> **EXERCISE**: Nothing may be dropped or altered: reproduce all the data.

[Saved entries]
╭──
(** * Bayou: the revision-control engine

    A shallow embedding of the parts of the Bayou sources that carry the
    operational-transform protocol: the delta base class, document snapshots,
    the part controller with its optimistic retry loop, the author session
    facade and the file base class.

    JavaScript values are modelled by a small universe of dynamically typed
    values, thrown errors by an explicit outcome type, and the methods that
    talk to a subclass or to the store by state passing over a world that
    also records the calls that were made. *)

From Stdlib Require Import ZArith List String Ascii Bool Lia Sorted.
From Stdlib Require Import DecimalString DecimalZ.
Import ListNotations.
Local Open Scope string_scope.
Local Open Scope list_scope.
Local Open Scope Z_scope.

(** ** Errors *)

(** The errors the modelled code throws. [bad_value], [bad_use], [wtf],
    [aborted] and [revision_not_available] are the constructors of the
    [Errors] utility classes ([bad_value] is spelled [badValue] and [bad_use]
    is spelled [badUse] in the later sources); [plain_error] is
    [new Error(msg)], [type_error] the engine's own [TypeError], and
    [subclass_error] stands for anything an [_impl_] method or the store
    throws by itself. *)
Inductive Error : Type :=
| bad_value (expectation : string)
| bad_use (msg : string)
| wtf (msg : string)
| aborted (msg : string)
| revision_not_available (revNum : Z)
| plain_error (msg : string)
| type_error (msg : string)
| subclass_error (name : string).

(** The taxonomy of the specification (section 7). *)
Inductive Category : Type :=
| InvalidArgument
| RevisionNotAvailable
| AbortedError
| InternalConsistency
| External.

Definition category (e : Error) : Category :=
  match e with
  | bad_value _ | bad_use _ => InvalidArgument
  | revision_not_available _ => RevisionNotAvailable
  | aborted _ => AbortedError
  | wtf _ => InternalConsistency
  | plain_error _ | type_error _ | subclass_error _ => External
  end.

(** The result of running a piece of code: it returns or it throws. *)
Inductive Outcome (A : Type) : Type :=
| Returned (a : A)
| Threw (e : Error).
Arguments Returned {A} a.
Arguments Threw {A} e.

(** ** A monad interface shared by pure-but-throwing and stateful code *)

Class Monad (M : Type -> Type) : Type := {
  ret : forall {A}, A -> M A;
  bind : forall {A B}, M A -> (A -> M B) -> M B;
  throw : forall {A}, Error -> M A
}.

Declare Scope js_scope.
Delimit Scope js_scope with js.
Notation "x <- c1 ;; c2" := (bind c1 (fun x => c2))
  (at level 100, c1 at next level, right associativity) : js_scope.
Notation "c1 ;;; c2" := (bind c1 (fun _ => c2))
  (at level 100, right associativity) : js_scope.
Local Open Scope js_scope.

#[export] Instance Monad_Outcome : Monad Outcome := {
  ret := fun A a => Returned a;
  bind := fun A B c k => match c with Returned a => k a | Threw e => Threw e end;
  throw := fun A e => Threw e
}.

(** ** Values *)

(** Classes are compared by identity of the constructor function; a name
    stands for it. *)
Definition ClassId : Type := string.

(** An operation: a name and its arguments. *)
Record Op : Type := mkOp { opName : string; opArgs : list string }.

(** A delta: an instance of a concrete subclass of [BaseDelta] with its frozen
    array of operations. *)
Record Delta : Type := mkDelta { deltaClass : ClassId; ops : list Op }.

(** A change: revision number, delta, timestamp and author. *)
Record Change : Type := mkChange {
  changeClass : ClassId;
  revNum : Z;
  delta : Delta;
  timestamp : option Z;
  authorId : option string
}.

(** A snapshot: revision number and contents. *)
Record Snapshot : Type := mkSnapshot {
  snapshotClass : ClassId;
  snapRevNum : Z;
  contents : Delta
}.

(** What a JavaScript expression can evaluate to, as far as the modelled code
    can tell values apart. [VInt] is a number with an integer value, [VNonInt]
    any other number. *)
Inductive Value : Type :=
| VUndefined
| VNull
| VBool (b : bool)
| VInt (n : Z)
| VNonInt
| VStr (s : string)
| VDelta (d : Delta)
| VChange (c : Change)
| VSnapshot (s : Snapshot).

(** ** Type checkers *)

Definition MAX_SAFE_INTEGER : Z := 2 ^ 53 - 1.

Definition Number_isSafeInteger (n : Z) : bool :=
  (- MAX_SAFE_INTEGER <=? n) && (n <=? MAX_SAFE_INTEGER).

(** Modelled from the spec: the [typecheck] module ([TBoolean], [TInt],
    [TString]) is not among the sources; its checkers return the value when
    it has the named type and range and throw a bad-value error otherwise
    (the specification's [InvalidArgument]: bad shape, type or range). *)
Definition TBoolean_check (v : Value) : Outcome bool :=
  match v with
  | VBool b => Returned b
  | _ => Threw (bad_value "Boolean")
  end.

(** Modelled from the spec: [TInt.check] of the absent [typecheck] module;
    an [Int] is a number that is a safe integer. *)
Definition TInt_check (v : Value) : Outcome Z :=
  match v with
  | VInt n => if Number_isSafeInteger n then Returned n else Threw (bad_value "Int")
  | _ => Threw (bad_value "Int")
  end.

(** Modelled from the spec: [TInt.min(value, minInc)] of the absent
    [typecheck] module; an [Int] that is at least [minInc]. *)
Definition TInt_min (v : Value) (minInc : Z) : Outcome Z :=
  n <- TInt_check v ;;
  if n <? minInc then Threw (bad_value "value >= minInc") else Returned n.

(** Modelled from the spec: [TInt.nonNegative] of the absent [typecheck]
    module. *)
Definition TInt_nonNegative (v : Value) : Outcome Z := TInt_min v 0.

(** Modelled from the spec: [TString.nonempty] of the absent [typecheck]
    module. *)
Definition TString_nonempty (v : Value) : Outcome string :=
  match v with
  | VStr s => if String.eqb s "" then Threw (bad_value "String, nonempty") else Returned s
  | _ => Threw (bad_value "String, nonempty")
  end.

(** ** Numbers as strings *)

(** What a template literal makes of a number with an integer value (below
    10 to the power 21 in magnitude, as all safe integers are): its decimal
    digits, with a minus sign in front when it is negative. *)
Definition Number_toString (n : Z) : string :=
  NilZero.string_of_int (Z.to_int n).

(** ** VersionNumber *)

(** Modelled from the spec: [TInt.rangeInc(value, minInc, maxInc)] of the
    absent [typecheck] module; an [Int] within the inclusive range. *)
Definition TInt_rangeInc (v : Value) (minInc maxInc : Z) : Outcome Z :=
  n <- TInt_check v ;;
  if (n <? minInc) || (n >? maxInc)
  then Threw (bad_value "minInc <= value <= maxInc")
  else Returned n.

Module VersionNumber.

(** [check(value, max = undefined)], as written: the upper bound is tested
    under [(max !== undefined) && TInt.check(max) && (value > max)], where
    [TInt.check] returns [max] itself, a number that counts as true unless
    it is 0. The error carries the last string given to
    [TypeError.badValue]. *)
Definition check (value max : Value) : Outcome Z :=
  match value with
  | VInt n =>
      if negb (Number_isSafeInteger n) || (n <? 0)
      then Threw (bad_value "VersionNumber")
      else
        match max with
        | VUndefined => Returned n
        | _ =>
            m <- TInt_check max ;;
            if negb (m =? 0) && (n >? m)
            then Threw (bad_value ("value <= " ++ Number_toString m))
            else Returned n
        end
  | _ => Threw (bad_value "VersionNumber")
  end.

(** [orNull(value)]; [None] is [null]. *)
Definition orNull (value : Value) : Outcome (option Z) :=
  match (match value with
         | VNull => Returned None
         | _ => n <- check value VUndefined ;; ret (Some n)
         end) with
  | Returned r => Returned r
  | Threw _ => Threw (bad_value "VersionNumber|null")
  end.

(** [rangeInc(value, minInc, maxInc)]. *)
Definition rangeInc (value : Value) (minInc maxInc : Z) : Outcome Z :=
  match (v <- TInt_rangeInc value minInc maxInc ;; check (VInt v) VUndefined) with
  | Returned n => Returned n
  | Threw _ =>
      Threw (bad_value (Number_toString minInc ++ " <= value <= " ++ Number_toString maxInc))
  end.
╰──
> **RESULT OF THIS EXERCISE**:
(** * Bayou: the revision-control engine

    A shallow embedding of the parts of the Bayou sources that carry the
    operational-transform protocol: the delta base class, document snapshots,
    the part controller with its optimistic retry loop, the author session
    facade and the file base class.

    JavaScript values are modelled by a small universe of dynamically typed
    values, thrown errors by an explicit outcome type, and the methods that
    talk to a subclass or to the store by state passing over a world that
    also records the calls that were made. *)

From Stdlib Require Import ZArith List String Ascii Bool Lia Sorted.
From Stdlib Require Import DecimalString DecimalZ.
Import ListNotations.
Local Open Scope string_scope.
Local Open Scope list_scope.
Local Open Scope Z_scope.

(** ** Errors *)

(** The errors the modelled code throws. [bad_value], [bad_use], [wtf],
    [aborted] and [revision_not_available] are the constructors of the
    [Errors] utility classes ([bad_value] is spelled [badValue] and [bad_use]
    is spelled [badUse] in the later sources); [plain_error] is
    [new Error(msg)], [type_error] the engine's own [TypeError], and
    [subclass_error] stands for anything an [_impl_] method or the store
    throws by itself. *)
Inductive Error : Type :=
| bad_value (expectation : string)
| bad_use (msg : string)
| wtf (msg : string)
| aborted (msg : string)
| revision_not_available (revNum : Z)
| plain_error (msg : string)
| type_error (msg : string)
| subclass_error (name : string).

(** The taxonomy of the specification (section 7). *)
Inductive Category : Type :=
| InvalidArgument
| RevisionNotAvailable
| AbortedError
| InternalConsistency
| External.

Definition category (e : Error) : Category :=
  match e with
  | bad_value _ | bad_use _ => InvalidArgument
  | revision_not_available _ => RevisionNotAvailable
  | aborted _ => AbortedError
  | wtf _ => InternalConsistency
  | plain_error _ | type_error _ | subclass_error _ => External
  end.

(** The result of running a piece of code: it returns or it throws. *)
Inductive Outcome (A : Type) : Type :=
| Returned (a : A)
| Threw (e : Error).
Arguments Returned {A} a.
Arguments Threw {A} e.

(** ** A monad interface shared by pure-but-throwing and stateful code *)

Class Monad (M : Type -> Type) : Type := {
  ret : forall {A}, A -> M A;
  bind : forall {A B}, M A -> (A -> M B) -> M B;
  throw : forall {A}, Error -> M A
}.

Declare Scope js_scope.
Delimit Scope js_scope with js.
Notation "x <- c1 ;; c2" := (bind c1 (fun x => c2))
  (at level 100, c1 at next level, right associativity) : js_scope.
Notation "c1 ;;; c2" := (bind c1 (fun _ => c2))
  (at level 100, right associativity) : js_scope.
Local Open Scope js_scope.

#[export] Instance Monad_Outcome : Monad Outcome := {
  ret := fun A a => Returned a;
  bind := fun A B c k => match c with Returned a => k a | Threw e => Threw e end;
  throw := fun A e => Threw e
}.

(** ** Values *)

(** Classes are compared by identity of the constructor function; a name
    stands for it. *)
Definition ClassId : Type := string.

(** An operation: a name and its arguments. *)
Record Op : Type := mkOp { opName : string; opArgs : list string }.

(** A delta: an instance of a concrete subclass of [BaseDelta] with its frozen
    array of operations. *)
Record Delta : Type := mkDelta { deltaClass : ClassId; ops : list Op }.

(** A change: revision number, delta, timestamp and author. *)
Record Change : Type := mkChange {
  changeClass : ClassId;
  revNum : Z;
  delta : Delta;
  timestamp : option Z;
  authorId : option string
}.

(** A snapshot: revision number and contents. *)
Record Snapshot : Type := mkSnapshot {
  snapshotClass : ClassId;
  snapRevNum : Z;
  contents : Delta
}.

(** What a JavaScript expression can evaluate to, as far as the modelled code
    can tell values apart. [VInt] is a number with an integer value, [VNonInt]
    any other number. *)
Inductive Value : Type :=
| VUndefined
| VNull
| VBool (b : bool)
| VInt (n : Z)
| VNonInt
| VStr (s : string)
| VDelta (d : Delta)
| VChange (c : Change)
| VSnapshot (s : Snapshot).

(** ** Type checkers *)

Definition MAX_SAFE_INTEGER : Z := 2 ^ 53 - 1.

Definition Number_isSafeInteger (n : Z) : bool :=
  (- MAX_SAFE_INTEGER <=? n) && (n <=? MAX_SAFE_INTEGER).

(** Modelled from the spec: the [typecheck] module ([TBoolean], [TInt],
    [TString]) is not among the sources; its checkers return the value when
    it has the named type and range and throw a bad-value error otherwise
    (the specification's [InvalidArgument]: bad shape, type or range). *)
Definition TBoolean_check (v : Value) : Outcome bool :=
  match v with
  | VBool b => Returned b
  | _ => Threw (bad_value "Boolean")
  end.

(** Modelled from the spec: [TInt.check] of the absent [typecheck] module;
    an [Int] is a number that is a safe integer. *)
Definition TInt_check (v : Value) : Outcome Z :=
  match v with
  | VInt n => if Number_isSafeInteger n then Returned n else Threw (bad_value "Int")
  | _ => Threw (bad_value "Int")
  end.

(** Modelled from the spec: [TInt.min(value, minInc)] of the absent
    [typecheck] module; an [Int] that is at least [minInc]. *)
Definition TInt_min (v : Value) (minInc : Z) : Outcome Z :=
  n <- TInt_check v ;;
  if n <? minInc then Threw (bad_value "value >= minInc") else Returned n.

(** Modelled from the spec: [TInt.nonNegative] of the absent [typecheck]
    module. *)
Definition TInt_nonNegative (v : Value) : Outcome Z := TInt_min v 0.

(** Modelled from the spec: [TString.nonempty] of the absent [typecheck]
    module. *)
Definition TString_nonempty (v : Value) : Outcome string :=
  match v with
  | VStr s => if String.eqb s "" then Threw (bad_value "String, nonempty") else Returned s
  | _ => Threw (bad_value "String, nonempty")
  end.

(** ** Numbers as strings *)

(** What a template literal makes of a number with an integer value (below
    10 to the power 21 in magnitude, as all safe integers are): its decimal
    digits, with a minus sign in front when it is negative. *)
Definition Number_toString (n : Z) : string :=
  NilZero.string_of_int (Z.to_int n).

(** ** VersionNumber *)

(** Modelled from the spec: [TInt.rangeInc(value, minInc, maxInc)] of the
    absent [typecheck] module; an [Int] within the inclusive range. *)
Definition TInt_rangeInc (v : Value) (minInc maxInc : Z) : Outcome Z :=
  n <- TInt_check v ;;
  if (n <? minInc) || (n >? maxInc)
  then Threw (bad_value "minInc <= value <= maxInc")
  else Returned n.

Module VersionNumber.

(** [check(value, max = undefined)], as written: the upper bound is tested
    under [(max !== undefined) && TInt.check(max) && (value > max)], where
    [TInt.check] returns [max] itself, a number that counts as true unless
    it is 0. The error carries the last string given to
    [TypeError.badValue]. *)
Definition check (value max : Value) : Outcome Z :=
  match value with
  | VInt n =>
      if negb (Number_isSafeInteger n) || (n <? 0)
      then Threw (bad_value "VersionNumber")
      else
        match max with
        | VUndefined => Returned n
        | _ =>
            m <- TInt_check max ;;
            if negb (m =? 0) && (n >? m)
            then Threw (bad_value ("value <= " ++ Number_toString m))
            else Returned n
        end
  | _ => Threw (bad_value "VersionNumber")
  end.

(** [orNull(value)]; [None] is [null]. *)
Definition orNull (value : Value) : Outcome (option Z) :=
  match (match value with
         | VNull => Returned None
         | _ => n <- check value VUndefined ;; ret (Some n)
         end) with
  | Returned r => Returned r
  | Threw _ => Threw (bad_value "VersionNumber|null")
  end.

(** [rangeInc(value, minInc, maxInc)]. *)
Definition rangeInc (value : Value) (minInc maxInc : Z) : Outcome Z :=
  match (v <- TInt_rangeInc value minInc maxInc ;; check (VInt v) VUndefined) with
  | Returned n => Returned n
  | Threw _ =>
      Threw (bad_value (Number_toString minInc ++ " <= value <= " ++ Number_toString maxInc))
  end.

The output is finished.